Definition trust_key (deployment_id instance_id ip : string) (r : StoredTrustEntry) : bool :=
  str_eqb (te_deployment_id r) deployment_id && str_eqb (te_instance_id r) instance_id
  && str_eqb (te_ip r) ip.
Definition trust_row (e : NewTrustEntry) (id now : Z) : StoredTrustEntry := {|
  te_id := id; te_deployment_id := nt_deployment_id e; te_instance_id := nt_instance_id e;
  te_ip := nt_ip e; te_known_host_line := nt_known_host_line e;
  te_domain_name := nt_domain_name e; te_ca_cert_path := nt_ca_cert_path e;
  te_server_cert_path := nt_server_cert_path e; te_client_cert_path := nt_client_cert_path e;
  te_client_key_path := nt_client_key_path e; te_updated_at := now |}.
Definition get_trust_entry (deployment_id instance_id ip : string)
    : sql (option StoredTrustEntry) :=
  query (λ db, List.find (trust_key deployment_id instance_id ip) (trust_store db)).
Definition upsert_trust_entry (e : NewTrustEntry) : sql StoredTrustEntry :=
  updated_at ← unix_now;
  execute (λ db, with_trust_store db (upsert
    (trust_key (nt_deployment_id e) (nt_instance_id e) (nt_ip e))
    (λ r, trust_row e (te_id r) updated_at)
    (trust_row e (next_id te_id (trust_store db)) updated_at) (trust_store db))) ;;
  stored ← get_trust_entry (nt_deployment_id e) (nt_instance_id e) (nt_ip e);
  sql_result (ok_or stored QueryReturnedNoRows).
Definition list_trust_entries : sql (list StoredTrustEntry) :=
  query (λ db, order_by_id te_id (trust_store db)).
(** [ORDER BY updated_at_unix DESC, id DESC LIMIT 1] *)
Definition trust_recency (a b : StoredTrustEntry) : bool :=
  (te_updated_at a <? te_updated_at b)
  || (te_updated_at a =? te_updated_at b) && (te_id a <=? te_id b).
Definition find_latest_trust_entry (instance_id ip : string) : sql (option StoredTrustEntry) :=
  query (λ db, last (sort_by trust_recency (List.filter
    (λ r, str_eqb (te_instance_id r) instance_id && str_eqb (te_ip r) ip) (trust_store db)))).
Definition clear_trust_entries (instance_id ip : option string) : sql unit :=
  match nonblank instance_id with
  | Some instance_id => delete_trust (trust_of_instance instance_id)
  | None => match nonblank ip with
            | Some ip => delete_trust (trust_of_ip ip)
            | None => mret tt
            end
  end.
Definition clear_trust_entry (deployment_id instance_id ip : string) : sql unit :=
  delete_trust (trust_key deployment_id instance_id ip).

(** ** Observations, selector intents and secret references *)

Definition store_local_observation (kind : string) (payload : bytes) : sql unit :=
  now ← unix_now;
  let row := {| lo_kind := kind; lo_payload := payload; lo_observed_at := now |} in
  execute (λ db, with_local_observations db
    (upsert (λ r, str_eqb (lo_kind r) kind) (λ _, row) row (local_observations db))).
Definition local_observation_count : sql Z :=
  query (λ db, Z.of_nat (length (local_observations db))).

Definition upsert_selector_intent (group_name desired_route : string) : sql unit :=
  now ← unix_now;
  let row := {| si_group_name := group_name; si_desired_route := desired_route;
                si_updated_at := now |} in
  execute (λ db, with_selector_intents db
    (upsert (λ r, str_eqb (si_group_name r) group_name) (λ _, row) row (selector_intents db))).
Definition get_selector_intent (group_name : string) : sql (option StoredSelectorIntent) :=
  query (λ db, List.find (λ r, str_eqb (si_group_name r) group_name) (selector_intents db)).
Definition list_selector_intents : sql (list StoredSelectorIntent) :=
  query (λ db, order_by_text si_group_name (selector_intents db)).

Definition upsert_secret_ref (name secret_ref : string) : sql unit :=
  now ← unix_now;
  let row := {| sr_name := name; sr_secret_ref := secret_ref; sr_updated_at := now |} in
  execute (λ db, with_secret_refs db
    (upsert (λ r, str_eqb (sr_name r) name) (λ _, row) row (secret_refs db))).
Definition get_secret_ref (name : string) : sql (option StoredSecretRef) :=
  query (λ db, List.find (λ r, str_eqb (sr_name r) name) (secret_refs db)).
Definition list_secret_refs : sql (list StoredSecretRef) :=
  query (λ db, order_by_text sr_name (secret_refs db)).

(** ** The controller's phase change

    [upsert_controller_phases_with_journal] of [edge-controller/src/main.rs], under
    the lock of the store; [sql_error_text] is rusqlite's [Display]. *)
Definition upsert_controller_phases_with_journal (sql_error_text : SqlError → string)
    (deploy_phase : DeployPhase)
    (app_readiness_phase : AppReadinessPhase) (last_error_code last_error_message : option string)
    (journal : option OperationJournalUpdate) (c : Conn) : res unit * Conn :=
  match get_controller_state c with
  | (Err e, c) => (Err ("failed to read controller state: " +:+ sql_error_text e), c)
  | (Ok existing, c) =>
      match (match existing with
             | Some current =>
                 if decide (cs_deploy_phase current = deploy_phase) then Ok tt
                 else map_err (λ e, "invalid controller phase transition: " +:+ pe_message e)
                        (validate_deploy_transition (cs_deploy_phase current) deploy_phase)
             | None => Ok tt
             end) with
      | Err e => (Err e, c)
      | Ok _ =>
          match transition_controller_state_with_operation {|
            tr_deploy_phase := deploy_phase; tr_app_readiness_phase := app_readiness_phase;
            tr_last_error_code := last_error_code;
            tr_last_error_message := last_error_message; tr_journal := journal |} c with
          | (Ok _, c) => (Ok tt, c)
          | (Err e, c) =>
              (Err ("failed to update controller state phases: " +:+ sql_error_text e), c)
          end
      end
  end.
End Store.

* * *

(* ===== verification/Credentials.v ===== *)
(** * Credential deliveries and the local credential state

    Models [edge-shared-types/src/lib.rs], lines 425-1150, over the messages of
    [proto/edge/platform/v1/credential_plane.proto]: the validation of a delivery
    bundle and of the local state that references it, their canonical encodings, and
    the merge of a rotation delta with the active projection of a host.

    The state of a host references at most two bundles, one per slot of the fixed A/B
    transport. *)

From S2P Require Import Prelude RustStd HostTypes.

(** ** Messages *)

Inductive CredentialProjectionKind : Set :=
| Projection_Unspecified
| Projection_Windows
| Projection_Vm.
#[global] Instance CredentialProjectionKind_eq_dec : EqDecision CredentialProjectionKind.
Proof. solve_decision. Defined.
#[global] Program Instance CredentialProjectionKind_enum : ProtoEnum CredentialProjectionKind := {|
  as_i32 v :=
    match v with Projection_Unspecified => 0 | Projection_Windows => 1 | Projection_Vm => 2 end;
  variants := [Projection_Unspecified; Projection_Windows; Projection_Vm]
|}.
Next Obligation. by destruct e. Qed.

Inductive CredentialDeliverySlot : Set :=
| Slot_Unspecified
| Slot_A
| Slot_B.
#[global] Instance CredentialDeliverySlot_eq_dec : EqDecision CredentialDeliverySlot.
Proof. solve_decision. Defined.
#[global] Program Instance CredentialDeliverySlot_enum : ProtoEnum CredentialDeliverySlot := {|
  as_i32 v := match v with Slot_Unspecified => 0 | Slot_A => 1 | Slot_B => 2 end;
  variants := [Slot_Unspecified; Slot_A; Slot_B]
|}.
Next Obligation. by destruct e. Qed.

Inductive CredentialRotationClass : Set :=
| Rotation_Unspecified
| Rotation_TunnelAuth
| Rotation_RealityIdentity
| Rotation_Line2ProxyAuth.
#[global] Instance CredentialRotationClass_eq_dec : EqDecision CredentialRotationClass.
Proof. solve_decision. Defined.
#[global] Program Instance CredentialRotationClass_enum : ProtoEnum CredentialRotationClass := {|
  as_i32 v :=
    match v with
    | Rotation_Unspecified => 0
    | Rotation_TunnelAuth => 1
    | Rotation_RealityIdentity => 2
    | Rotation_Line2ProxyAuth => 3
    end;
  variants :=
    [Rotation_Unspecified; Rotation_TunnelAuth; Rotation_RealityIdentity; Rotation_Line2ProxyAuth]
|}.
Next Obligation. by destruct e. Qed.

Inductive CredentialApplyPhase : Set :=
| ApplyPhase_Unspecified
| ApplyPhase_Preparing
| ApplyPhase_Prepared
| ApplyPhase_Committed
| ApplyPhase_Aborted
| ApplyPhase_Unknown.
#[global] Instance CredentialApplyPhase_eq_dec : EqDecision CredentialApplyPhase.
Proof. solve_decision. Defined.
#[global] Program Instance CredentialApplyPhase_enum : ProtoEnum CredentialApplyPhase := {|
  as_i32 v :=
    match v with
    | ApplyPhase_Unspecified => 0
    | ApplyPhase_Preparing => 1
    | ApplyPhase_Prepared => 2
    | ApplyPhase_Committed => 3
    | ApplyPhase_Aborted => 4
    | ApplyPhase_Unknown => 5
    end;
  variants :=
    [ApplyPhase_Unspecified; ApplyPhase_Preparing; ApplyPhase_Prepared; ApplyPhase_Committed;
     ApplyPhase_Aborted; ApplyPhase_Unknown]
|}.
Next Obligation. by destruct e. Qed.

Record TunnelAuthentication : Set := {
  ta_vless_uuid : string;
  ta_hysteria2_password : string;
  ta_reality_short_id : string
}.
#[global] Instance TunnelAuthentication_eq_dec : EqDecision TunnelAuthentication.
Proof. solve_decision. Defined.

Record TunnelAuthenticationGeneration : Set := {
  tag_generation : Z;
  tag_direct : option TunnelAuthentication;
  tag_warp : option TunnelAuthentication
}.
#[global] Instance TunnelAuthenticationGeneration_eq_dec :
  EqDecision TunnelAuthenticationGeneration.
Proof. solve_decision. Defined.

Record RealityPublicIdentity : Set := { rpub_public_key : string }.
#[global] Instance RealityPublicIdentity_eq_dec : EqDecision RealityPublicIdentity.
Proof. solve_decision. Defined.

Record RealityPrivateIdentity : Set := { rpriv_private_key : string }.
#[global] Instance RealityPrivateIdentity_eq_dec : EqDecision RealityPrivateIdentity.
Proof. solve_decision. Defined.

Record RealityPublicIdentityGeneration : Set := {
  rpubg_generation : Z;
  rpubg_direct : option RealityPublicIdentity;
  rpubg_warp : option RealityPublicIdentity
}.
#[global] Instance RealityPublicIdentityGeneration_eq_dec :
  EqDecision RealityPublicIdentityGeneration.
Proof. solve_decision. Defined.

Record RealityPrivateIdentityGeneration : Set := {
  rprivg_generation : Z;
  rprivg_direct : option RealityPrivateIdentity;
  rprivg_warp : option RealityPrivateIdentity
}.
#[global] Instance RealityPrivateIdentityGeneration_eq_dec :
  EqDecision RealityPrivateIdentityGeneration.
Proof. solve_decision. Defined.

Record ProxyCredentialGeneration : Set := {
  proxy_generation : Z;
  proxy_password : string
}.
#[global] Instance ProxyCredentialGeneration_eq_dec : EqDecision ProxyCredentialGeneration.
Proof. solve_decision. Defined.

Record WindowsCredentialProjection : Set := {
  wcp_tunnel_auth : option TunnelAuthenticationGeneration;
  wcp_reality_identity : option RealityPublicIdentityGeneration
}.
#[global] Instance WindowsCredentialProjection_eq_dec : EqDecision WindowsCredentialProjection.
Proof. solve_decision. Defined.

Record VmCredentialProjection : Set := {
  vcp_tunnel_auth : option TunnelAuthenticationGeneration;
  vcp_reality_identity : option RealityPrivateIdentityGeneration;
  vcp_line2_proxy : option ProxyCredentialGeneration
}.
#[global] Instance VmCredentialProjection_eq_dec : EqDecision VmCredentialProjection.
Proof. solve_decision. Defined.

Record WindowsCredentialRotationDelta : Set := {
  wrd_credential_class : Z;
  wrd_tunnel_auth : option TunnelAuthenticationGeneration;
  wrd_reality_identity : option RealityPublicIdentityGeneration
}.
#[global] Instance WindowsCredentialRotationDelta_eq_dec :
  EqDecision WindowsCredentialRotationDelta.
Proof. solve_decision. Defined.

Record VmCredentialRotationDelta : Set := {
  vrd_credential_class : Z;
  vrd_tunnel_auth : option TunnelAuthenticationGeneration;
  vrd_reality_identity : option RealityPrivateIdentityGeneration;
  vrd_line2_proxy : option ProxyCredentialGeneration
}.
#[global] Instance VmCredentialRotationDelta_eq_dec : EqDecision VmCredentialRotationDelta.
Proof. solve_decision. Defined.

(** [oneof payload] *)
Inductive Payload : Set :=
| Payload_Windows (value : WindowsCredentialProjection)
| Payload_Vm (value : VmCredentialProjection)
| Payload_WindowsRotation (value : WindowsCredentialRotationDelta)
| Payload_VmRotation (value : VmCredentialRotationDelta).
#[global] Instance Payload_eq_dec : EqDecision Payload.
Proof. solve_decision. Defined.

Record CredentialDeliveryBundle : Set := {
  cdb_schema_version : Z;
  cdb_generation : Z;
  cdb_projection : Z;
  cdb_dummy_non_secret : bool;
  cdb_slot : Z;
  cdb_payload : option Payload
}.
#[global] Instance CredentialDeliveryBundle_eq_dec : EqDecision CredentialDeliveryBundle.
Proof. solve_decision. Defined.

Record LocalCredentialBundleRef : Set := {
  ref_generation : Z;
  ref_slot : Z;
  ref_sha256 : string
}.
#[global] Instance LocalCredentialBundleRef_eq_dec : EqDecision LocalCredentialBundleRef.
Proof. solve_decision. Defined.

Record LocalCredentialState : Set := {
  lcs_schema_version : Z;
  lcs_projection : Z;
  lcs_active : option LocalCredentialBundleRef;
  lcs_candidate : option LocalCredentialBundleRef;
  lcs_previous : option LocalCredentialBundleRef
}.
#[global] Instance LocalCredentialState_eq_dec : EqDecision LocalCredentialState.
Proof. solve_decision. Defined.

--

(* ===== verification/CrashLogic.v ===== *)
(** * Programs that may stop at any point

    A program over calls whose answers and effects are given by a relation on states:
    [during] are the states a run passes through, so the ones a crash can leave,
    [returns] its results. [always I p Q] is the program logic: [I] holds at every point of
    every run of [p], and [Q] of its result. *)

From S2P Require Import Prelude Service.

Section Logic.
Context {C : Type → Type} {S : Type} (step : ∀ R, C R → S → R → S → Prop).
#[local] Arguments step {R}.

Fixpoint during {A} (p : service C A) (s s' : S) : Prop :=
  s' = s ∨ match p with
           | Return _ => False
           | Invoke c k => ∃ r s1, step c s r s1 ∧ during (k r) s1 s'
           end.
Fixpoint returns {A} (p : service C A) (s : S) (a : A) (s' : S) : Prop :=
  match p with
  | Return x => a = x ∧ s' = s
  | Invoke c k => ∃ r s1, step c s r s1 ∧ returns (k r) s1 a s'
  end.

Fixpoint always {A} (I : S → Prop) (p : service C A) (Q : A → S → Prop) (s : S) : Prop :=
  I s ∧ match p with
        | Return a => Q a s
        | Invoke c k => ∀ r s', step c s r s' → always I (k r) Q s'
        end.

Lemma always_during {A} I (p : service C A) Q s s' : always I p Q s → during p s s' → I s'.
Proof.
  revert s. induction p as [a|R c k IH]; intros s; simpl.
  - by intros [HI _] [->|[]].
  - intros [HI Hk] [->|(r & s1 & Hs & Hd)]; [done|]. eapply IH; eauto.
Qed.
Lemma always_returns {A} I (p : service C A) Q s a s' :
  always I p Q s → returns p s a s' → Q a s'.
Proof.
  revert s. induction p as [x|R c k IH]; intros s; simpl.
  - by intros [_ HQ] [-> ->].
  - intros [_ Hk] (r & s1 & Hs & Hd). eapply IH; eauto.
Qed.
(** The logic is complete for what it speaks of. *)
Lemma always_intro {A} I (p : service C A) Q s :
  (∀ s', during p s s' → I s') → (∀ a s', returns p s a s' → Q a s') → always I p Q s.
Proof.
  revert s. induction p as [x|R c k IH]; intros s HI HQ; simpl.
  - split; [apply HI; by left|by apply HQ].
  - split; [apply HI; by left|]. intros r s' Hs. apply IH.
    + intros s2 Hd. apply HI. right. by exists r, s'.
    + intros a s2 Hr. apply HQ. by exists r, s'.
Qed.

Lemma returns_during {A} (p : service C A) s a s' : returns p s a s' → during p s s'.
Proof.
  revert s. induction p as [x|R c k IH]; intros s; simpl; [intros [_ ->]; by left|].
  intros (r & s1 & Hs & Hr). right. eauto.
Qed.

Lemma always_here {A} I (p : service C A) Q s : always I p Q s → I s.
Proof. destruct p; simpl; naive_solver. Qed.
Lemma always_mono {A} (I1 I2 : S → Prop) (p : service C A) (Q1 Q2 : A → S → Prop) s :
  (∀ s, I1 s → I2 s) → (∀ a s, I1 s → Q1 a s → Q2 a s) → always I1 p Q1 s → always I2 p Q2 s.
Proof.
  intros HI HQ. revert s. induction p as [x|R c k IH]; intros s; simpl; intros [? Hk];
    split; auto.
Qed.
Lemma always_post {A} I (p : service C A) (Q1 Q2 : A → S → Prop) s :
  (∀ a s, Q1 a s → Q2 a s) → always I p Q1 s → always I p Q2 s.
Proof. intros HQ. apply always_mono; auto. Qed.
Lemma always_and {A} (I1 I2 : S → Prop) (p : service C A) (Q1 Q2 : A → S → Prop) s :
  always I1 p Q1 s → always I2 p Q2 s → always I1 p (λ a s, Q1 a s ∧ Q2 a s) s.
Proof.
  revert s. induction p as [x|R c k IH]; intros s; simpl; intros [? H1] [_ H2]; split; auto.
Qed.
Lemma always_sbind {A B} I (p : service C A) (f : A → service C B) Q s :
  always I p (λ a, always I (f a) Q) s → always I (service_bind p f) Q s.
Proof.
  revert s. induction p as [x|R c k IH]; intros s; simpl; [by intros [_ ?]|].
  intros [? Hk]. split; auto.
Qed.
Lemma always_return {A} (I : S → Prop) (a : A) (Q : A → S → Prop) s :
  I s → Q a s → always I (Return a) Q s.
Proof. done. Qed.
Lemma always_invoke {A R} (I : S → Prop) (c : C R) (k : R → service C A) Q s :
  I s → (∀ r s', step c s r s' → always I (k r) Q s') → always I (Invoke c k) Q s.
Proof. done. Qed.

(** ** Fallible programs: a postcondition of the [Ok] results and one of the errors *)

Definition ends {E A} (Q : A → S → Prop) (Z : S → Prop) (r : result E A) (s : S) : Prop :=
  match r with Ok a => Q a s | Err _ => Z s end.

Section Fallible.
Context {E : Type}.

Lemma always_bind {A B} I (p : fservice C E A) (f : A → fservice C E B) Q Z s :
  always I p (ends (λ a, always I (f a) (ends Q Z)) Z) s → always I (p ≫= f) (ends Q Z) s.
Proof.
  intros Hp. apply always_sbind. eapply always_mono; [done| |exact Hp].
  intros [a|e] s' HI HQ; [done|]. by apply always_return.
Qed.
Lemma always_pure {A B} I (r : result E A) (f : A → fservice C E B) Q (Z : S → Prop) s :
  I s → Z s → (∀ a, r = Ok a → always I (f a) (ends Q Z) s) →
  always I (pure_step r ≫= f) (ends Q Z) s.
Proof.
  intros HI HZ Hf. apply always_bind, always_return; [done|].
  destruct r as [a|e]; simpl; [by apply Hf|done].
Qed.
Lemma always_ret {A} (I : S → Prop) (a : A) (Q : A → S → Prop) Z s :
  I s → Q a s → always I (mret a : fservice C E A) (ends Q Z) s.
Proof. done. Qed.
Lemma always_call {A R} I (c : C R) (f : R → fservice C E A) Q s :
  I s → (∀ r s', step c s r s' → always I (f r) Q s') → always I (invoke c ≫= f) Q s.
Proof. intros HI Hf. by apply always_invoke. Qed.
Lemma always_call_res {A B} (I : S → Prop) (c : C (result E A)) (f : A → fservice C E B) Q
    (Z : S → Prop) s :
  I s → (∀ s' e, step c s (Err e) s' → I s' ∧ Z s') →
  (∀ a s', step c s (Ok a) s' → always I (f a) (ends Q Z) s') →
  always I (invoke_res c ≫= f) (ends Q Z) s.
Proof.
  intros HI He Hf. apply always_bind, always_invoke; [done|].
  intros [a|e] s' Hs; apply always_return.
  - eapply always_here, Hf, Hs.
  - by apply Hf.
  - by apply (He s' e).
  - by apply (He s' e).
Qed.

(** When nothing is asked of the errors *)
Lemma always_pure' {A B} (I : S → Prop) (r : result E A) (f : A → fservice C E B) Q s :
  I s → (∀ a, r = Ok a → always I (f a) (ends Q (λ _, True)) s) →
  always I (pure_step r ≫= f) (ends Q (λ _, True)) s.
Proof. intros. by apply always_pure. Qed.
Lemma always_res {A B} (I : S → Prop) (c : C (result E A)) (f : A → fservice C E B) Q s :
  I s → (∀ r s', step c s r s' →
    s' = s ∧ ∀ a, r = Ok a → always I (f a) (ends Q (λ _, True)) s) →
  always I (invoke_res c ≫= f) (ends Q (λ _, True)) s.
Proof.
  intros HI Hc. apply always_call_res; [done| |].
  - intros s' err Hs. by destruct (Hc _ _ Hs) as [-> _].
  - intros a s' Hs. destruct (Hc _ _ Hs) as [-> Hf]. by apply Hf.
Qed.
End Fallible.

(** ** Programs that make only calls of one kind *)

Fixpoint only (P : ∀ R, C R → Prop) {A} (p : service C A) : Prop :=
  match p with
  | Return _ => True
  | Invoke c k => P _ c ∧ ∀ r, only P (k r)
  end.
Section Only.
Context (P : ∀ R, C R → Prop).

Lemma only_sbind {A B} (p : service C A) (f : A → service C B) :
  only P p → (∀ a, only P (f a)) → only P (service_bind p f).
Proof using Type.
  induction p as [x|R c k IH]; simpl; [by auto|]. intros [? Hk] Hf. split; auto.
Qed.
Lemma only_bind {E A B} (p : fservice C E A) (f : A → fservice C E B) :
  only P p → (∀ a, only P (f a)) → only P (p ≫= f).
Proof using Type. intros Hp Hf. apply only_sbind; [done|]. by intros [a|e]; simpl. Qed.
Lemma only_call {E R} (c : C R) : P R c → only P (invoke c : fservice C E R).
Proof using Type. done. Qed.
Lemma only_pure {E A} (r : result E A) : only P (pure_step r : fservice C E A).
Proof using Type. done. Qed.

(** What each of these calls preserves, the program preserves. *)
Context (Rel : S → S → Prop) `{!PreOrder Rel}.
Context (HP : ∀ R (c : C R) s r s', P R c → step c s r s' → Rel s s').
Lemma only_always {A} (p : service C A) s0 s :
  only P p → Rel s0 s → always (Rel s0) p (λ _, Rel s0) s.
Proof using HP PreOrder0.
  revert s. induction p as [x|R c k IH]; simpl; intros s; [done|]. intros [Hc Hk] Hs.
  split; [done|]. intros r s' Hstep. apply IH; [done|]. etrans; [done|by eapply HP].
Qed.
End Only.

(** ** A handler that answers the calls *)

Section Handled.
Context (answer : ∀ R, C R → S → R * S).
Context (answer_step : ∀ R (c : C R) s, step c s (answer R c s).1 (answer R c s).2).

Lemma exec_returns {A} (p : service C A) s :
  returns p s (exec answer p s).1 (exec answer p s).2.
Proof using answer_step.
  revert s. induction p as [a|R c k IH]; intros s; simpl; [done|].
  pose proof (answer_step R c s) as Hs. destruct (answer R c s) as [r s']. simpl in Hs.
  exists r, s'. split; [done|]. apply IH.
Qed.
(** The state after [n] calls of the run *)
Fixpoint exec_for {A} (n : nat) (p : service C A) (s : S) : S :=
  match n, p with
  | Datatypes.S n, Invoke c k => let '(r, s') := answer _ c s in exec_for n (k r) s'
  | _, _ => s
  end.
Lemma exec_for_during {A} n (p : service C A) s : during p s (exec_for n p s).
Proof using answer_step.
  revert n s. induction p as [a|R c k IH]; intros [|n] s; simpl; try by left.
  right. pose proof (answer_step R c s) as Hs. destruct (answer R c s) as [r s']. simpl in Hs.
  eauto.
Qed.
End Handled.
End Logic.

### [Try it]
Wherever "variants" appears in a line of the entries, copy that line.

### [Response below]
  variants := [Projection_Unspecified; Projection_Windows; Projection_Vm]
  variants := [Slot_Unspecified; Slot_A; Slot_B]
  variants :=
  variants :=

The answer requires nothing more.